____ Data excerpts
Lemma X10_witness :
  exists s',
    run (rounds 0 (getJobNum (pool (after three_queued_events))))
      (after three_queued_events) = Some s' /\
    tasks_ (pool s') = [] /\
    threads_ (pool s') !! 0 = Some AtWhile /\
    effects s'
    = reverse (task_id <$> live (pool (after three_queued_events))
                              (tasks_ (pool (after three_queued_events))))
      ++ effects (after three_queued_events) /\
    (forall t, t ∈ tasks_ (pool (after three_queued_events)) ->
       if expired (pool (after three_queued_events)) t
       then future_get s' (task_id t) = Some (inr broken_promise) /\
            (task_id t ∉ effects s')
       else future_get s' (task_id t) = Some (result (bound (_func t)))) /\
    (forall k, k ∉ queued (pool (after three_queued_events)) ->
       futures s' !! k = futures (after three_queued_events) !! k) /\
    (forall ms, waitForAllDone ms Called (pool s') = Some true).
Proof.
  apply (X10_one_worker_empties_the_queue 0 (after three_queued_events)).
  - apply after_reachable. by_evaluation.
  - by_evaluation.
  - by_evaluation.
Defined.

(** * After shutdown nothing is started *)

Lemma frozen_worker_step s0 i s s' :
  frozen s0 s -> worker_step i s = Some s' -> frozen s0 s'.
Proof.
  intros (Hb & Hq & Hh & He) H.
  pose proof (worker_step_keeps_queue _ _ _ Hb H) as Hq'.
  destruct (worker_step_frame _ _ _ H) as (Hb' & _).
  split; [congruence|]. split; [by rewrite Hq'|].
  unfold worker_step in H. destruct (aborted s); [done|].
  destruct (threads_ (pool s) !! i) as [t|] eqn:Hi; [|done].
  destruct (in_hand_split _ _ _ Hi) as (rest & Hp & Hp').
  assert (Hheld : forall k, k ∈ held t -> k ∈ in_hand (pool s0)).
  { intros k Hk. apply Hh. unfold in_hand. rewrite Hp.
    apply elem_of_app. by left. }
  assert (Hkeep : forall t' x,
             threads_ (pool x) = <[i := t']> (threads_ (pool s)) ->
             held t' ⊆ held t ->
             forall k, k ∈ in_hand (pool x) -> k ∈ in_hand (pool s0)).
  { intros t' x Hx Hsub k Hin. apply Hh. unfold in_hand in *.
    rewrite Hx, Hp' in Hin. rewrite Hp.
    apply elem_of_app in Hin as [Hin|Hin]; apply elem_of_app; auto. }
  destruct t; simplify_eq.
  - split; [|done]. eapply Hkeep; [done|]. by destruct (isTerminate _).
  - rewrite (get_terminating _ Hb) in H. simplify_eq.
    split; [|done]. eapply Hkeep; [by destruct s as [[] ?]|done].
  - split; [|done]. by eapply Hkeep.
  - destruct (expired (pool s) task); simplify_eq.
    + split; [|done]. eapply Hkeep; [done|]. apply list_subseteq_nil.
    + unfold invoke in H.
      destruct (futures s !! promise (_func task)) as [[]|]; simplify_eq;
        try by split.
      split.
      * eapply Hkeep; [done|]. apply list_subseteq_nil.
      * simpl. intros k [->|Hin]%elem_of_cons; [|by apply He].
        right. apply Hheld. simpl. left.
  - split; [|done]. by eapply Hkeep.
  - destruct (drained (pool s)); simplify_eq;
      (split; [|done]; by eapply Hkeep).
  - split; [|simpl; by rewrite abandon_effects].
    eapply Hkeep; [simpl; by rewrite abandon_pool|done].
Qed.

Lemma frozen_step s0 e s s' : frozen s0 s -> step e s = Some s' -> frozen s0 s'.
Proof.
  intros Hfr. pose proof Hfr as (Hb & Hq & Hh & He).
  unfold step. destruct (aborted s) eqn:Ha; [done|].
  destruct e; intros H; simplify_eq.
  - unfold frozen, with_pool, init, in_hand in *.
    by destruct (is_nil (threads_ (pool s))).
  - unfold frozen, with_pool, start, in_hand in *.
    destruct (threads_ (pool s)) as [|t ths] eqn:Hths; simpl;
      [|by rewrite Hths].
    split_and!; try done. rewrite spawn_app. simpl. rewrite held_replicate.
    intros k Hin. by apply elem_of_nil in Hin.
  - split_and!; try done. simpl. etrans; [done|]. by apply prefix_app_r.
  - unfold terminate in H. rewrite Ha in H.
    destruct (join_all _ _ _) as [s2|] eqn:Hj; simpl in H; simplify_eq.
    apply (join_all_preserves (frozen s0)) in Hj;
      [|by eauto using frozen_worker_step|done].
    destruct Hj as (Hb2 & Hq2 & Hh2 & He2). split_and!; try done.
    unfold in_hand. simpl. intros k Hin. by apply elem_of_nil in Hin.
  - by eapply frozen_worker_step.
  - done.
Qed.

Lemma frozen_run s0 evs s s' : frozen s0 s -> run evs s = Some s' -> frozen s0 s'.
Proof.
  revert s. induction evs as [|e evs IH]; intros s Hfr; simpl.
  - by intros; simplify_eq.
  - destruct (step e s) as [s1|] eqn:Hstep; simpl; [|done].
    apply IH. by eapply frozen_step.
Qed.

(** X11.  Shutdown cannot be undone.  Once the flag is set it stays set
    whatever is called afterwards, [start] included; the tasks queued at
    that moment stay at the front of the queue, in order; no worker takes a
    task any more; and the only callables that run afterwards are those a
    worker had already dequeued.  In a reachable state, none of the queued
    tasks is ever called and their futures never become ready. *)
Theorem X11_nothing_starts_after_shutdown evs s s' :
  bTerminate_ (pool s) = true ->
  run evs s = Some s' ->
  bTerminate_ (pool s') = true /\
  tasks_ (pool s) `prefix_of` tasks_ (pool s') /\
  (forall k, k ∈ in_hand (pool s') -> k ∈ in_hand (pool s)) /\
  (forall k, k ∈ effects s' -> k ∈ effects s \/ k ∈ in_hand (pool s)) /\
  (reachable s ->
   forall k, k ∈ queued (pool s) ->
             (k ∉ effects s') /\ future_get s' k = None).
Proof.
  intros Hb Hrun.
  assert (Hfr : frozen s s) by (split_and!; auto).
  destruct (frozen_run _ _ _ _ Hfr Hrun) as (Hb' & Hq' & Hh' & He').
  split_and!; try done.
  intros Hr k Hk. apply reachable_consistent in Hr.
  assert (Hab : abandoned k s).
  { assert (Hp : k ∈ pending s) by (apply elem_of_app; by left).
    split_and!; try done.
    - by apply (c_fresh _ Hr).
    - by apply pending_not_run.
    - intros Hin. pose proof (c_nodup _ Hr) as Hnd. unfold envelopes in Hnd.
      apply NoDup_app in Hnd as (_ & Hdis & _). by apply (Hdis k). }
  destruct (abandoned_run _ _ _ _ Hab Hrun) as (_ & Hf & He & _).
  split; [done|]. unfold future_get. by rewrite Hf.
Qed.

Lemma X11_witness :
  bTerminate_ (pool (after (one_done_events
                              ++ [CallTerminate; CallStart; Worker 0]))) = true /\
  tasks_ (pool (after (one_done_events ++ [CallTerminate])))
    `prefix_of` tasks_ (pool (after (one_done_events
                                       ++ [CallTerminate; CallStart; Worker 0]))) /\
  (forall k,
     k ∈ in_hand (pool (after (one_done_events
                                 ++ [CallTerminate; CallStart; Worker 0]))) ->
     k ∈ in_hand (pool (after (one_done_events ++ [CallTerminate])))) /\
  (forall k,
     k ∈ effects (after (one_done_events
                           ++ [CallTerminate; CallStart; Worker 0])) ->
     k ∈ effects (after (one_done_events ++ [CallTerminate])) \/
     k ∈ in_hand (pool (after (one_done_events ++ [CallTerminate])))) /\
  (reachable (after (one_done_events ++ [CallTerminate])) ->
   forall k,
     k ∈ queued (pool (after (one_done_events ++ [CallTerminate]))) ->
     (k ∉ effects (after (one_done_events
                            ++ [CallTerminate; CallStart; Worker 0]))) /\
     future_get (after (one_done_events
                          ++ [CallTerminate; CallStart; Worker 0])) k = None).
Proof.
  apply (X11_nothing_starts_after_shutdown [CallStart; Worker 0]
           (after (one_done_events ++ [CallTerminate]))); by_evaluation.
Defined.

(** * The destructor *)

Lemma abandon_not_ready task s :
  futures (abandon task s) !! promise task <> Some NotReady.
Proof.
  unfold abandon.
  destruct (futures s !! promise task) as [[]|] eqn:Hk; simpl;
    rewrite ?Hk; try done.
  rewrite list_lookup_insert_eq by (by eapply lookup_lt_Some). done.
Qed.

Lemma finished_in_grip ths :
  (forall i, i < length ths -> ths !! i = Some Finished) -> ths ≫= owned = [].
Proof.
  induction ths as [|t ths IH]; intros H; [done|].
  assert (t = Finished) as ->.
  { specialize (H 0). simpl in H.
    assert (Some t = Some Finished) by (apply H; lia). congruence. }
  rewrite bind_cons, IH; [done|]. intros i Hi. apply (H (S i)). simpl. lia.
Qed.

Lemma worker_step_promised i s s' :
  promised s -> worker_step i s = Some s' -> promised s'.
Proof.
  intros Hp H. unfold worker_step in H. destruct (aborted s); [done|].
  destruct (threads_ (pool s) !! i) as [t|] eqn:Hi; [|done].
  destruct (in_grip_split _ _ _ Hi) as (rest & Hg & Hg').
  assert (Hsame : forall t' x,
             tasks_ (pool x) = tasks_ (pool s) ->
             threads_ (pool x) = threads_ (pool s) ->
             (forall k, futures x !! k = Some NotReady ->
                        futures s !! k = Some NotReady) ->
             owned t ⊆ owned t' ->
             promised (set_thread i t' x)).
  { intros t' x Hq Hths Hf Hsub k Hk. simpl in Hk. apply Hf, Hp in Hk.
    unfold envelopes, queued, in_grip in *. simpl. rewrite Hq, Hths, Hg'.
    rewrite Hg in Hk.
    apply elem_of_app in Hk as [Hk|Hk]; apply elem_of_app; [by left|right].
    apply elem_of_app in Hk as [Hk|Hk]; apply elem_of_app;
      [left; by apply Hsub|by right]. }
  destruct t; simplify_eq.
  - destruct (isTerminate (pool s)); simplify_eq;
      apply Hsame; try done; apply list_subseteq_nil.
  - destruct (get (pool s)) as [[[t|] p']|] eqn:Hget; simplify_eq; invert_get.
    + match goal with Hq' : tasks_ (pool s) = _ |- _ => rename Hq' into Htask end.
      intros k Hk. simpl in Hk. apply Hp in Hk.
      unfold envelopes, queued, in_grip in *. simpl. rewrite Hg'.
      rewrite Htask, Hg in Hk. simpl in Hk.
      apply elem_of_cons in Hk as [->|Hk].
      * apply elem_of_app. right. left.
      * apply elem_of_app in Hk as [Hk|Hk]; apply elem_of_app;
          [by left|right]. by right.
    + apply Hsame; try done.
  - apply Hsame; try done.
  - destruct (expired (pool s) task); simplify_eq; [by apply Hsame|].
    unfold invoke in H.
    destruct (futures s !! promise (_func task)) as [[]|] eqn:Hk;
      simplify_eq; try exact Hp.
    apply Hsame; try done. simpl. intros k Hk'.
    apply list_lookup_insert_Some in Hk' as [(_ & Hr & _)|(_ & Hk')];
      [|done].
    by destruct (bound (_func task)).
  - by apply Hsame.
  - destruct (drained (pool s)); simplify_eq; by apply Hsame.
  - intros k Hk. simpl in Hk.
    assert (Hne : k <> promise (_func task)).
    { intros ->. by apply (abandon_not_ready (_func task) s). }
    rewrite abandon_other in Hk by done. apply Hp in Hk.
    unfold envelopes, queued, in_grip in *. simpl.
    rewrite abandon_pool, Hg'. rewrite Hg in Hk.
    apply elem_of_app in Hk as [Hk|Hk]; apply elem_of_app; [by left|right].
    simpl in Hk. apply elem_of_cons in Hk as [Hk|Hk]; [|done].
    by destruct Hne.
Qed.

Lemma terminate_promised s s' :
  promised s -> terminate s = Some s' -> promised s'.
Proof.
  intros Hp. unfold terminate. destruct (aborted s); [done|].
  destruct (join_all _ _ _) as [s2|] eqn:Hj; simpl; [|done].
  intros H. simplify_eq.
  pose proof (joined_all_finished _ _ Hj) as Hfin.
  apply (join_all_preserves promised) in Hj;
    [|by eauto using worker_step_promised|exact Hp].
  intros k Hk. simpl in Hk. apply Hj in Hk.
  unfold envelopes, in_grip in *. simpl.
  by rewrite (finished_in_grip _ Hfin) in Hk.
Qed.

Lemma step_promised e s s' : promised s -> step e s = Some s' -> promised s'.
Proof.
  intros Hp. unfold step. destruct (aborted s) eqn:Ha; [done|].
  destruct e; intros H; simplify_eq.
  - unfold promised, envelopes, with_pool, init in *.
    by destruct (is_nil (threads_ (pool s))).
  - unfold promised, envelopes, queued, in_grip, with_pool, start in *.
    destruct (threads_ (pool s)) as [|t ths] eqn:Hths; simpl;
      [|by rewrite Hths].
    rewrite spawn_app. simpl. by rewrite owned_replicate.
  - intros k Hk. simpl in Hk. unfold envelopes, queued. simpl.
    rewrite fmap_app. simpl.
    destruct (decide (k < length (futures s))) as [Hlt|Hge].
    + rewrite lookup_app_l in Hk by done. apply Hp in Hk.
      apply elem_of_app in Hk as [Hk|Hk]; apply elem_of_app; [left|by right].
      apply elem_of_app. by left.
    + assert (k = length (futures s)) as ->.
      { apply lookup_lt_Some in Hk. rewrite length_app in Hk. simpl in Hk.
        lia. }
      apply elem_of_app. left. apply elem_of_app. right. left.
  - by eapply terminate_promised.
  - by eapply worker_step_promised.
  - done.
Qed.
________
## Try it
Every line from the one containing "- by eapply terminate_promised." through the last line above should be retyped exactly; no other lines are wanted.

## Output below
  - by eapply terminate_promised.
  - by eapply worker_step_promised.
  - done.
Qed.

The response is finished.